▸ Work instructions:
Your job is to report every line of the entries that has "exists".

┄┄┄┄┄┄┄┄┄┄┄┄┄┄┄┄┄┄┄┄

Lemma packed_lookup n slots i x :
  packed n slots !! i = Some x ->
  (exists y, x = Some y /\ contents slots !! i = Some y /\ (i < length (contents slots))%nat)
  \/ (x = None /\ (length (contents slots) <= i < n)%nat).
Proof.
  unfold packed. intros H. apply lookup_app_Some in H as [H|[Hge H]].
  - left. rewrite list_lookup_fmap in H. destruct (contents slots !! i) as [y|] eqn:E; [|done].
    injection H as <-. exists y. split_and!; [done..|by eapply lookup_lt_Some].
  - rewrite length_fmap in *. apply lookup_replicate in H as [-> Hlt]. right. split; [done|lia].
Qed.

Lemma at_iter_used slots it pre post :
  at_iter slots it pre post -> forall j, it = Some j -> is_Some (slots !! j ≫= id).
Proof. destruct it; [|done]. intros (H & _) j [= <-]. done. Qed.

Lemma at_iter_contents slots it pre post : at_iter slots it pre post -> contents slots = pre ++ post.
Proof.
  destruct it as [i|]; cbn.
  - intros (_ & -> & ->). by rewrite <- contents_app, take_drop.
  - intros (-> & ->). by rewrite app_nil_r.
Qed.

Lemma at_iter_post slots i pre post : at_iter slots (Some i) pre post -> post <> [].
Proof.
  intros ([x Hx] & _ & ->). destruct (slots !! i) as [[y|]|] eqn:E; try done.
  by rewrite (contents_drop _ _ _ E).
Qed.

Lemma at_iter_packed n slots it pre post :
  at_iter slots it pre post ->
  at_iter (packed n slots) (track_at slots it (length slots)) pre post.
Proof.
  intros H. pose proof (at_iter_contents _ _ _ _ H) as Hc. unfold track_at.
  destruct it as [i|]; cbn; [|by rewrite contents_packed].
  pose proof (at_iter_post _ _ _ _ H) as Hne. destruct H as ([x Hx] & -> & Hp).
  assert (Hi : (i < length slots)%nat).
  { destruct (slots !! i) eqn:E; [|done]. by eapply lookup_lt_Some. }
  rewrite decide_False by lia. cbn. unfold packed. rewrite Hc, fmap_app, <- app_assoc.
  set (pre := contents (take i slots)) in *.
  assert (Hl : length pre = length (Some <$> pre)) by (by rewrite length_fmap).
  rewrite take_app_length', drop_app_length', lookup_app_r by lia.
  replace (length pre - length (Some <$> pre))%nat with 0%nat by lia.
  rewrite contents_app, !contents_some, contents_none, app_nil_r.
  split_and!; [|done..]. destruct post as [|y post]; [done|]. by exists y.
Qed.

┄┄┄┄┄┄┄┄┄┄┄┄┄┄┄┄┄┄┄┄

▸ Written answer:
  (exists y, x = Some y /\ contents slots !! i = Some y /\ (i < length (contents slots))%nat)
    injection H as <-. exists y. split_and!; [done..|by eapply lookup_lt_Some].
  split_and!; [|done..]. destruct post as [|y post]; [done|]. by exists y.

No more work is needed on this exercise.